Collected data entries
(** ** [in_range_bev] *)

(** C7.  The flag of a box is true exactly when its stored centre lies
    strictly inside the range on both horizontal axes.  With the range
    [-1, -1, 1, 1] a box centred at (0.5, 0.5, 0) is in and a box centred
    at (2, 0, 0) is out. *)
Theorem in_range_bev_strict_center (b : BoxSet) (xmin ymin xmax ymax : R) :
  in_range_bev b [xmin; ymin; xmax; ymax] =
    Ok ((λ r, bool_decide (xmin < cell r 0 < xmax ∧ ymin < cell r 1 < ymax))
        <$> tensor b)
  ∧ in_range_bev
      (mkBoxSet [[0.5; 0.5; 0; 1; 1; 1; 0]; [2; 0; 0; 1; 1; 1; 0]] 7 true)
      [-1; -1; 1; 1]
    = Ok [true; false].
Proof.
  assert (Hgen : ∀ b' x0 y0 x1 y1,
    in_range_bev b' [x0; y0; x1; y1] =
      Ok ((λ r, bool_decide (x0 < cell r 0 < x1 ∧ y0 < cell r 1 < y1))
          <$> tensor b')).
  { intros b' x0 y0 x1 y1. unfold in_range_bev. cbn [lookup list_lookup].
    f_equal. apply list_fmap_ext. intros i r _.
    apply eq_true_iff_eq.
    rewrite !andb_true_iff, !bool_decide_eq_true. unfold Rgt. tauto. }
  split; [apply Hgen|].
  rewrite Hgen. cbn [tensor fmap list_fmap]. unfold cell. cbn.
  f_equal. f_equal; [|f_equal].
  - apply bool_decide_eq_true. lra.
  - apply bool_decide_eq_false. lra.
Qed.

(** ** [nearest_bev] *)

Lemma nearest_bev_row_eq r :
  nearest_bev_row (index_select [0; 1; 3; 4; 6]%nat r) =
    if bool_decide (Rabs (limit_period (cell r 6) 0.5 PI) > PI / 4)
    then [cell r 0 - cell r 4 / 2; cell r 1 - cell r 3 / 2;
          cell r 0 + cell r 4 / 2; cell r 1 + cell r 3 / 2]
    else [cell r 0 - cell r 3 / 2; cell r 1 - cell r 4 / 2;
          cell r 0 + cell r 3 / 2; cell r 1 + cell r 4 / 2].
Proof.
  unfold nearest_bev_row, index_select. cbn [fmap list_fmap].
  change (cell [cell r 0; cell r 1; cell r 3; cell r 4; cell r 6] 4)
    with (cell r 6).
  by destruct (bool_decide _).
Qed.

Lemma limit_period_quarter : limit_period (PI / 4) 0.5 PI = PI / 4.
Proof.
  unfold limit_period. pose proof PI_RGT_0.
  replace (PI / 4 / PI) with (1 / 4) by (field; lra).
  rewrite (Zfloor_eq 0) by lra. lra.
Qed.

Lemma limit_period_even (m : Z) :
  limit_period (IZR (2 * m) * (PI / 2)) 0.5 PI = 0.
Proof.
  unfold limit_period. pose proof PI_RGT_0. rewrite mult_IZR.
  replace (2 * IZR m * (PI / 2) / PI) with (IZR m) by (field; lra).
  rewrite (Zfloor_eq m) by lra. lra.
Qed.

# EXERCISE GOAL
Look over the records above, and wherever a line contains the string "ymax", copy that line.

# ANSWER TO THIS PROBLEM
Theorem in_range_bev_strict_center (b : BoxSet) (xmin ymin xmax ymax : R) :
  in_range_bev b [xmin; ymin; xmax; ymax] =
    Ok ((λ r, bool_decide (xmin < cell r 0 < xmax ∧ ymin < cell r 1 < ymax))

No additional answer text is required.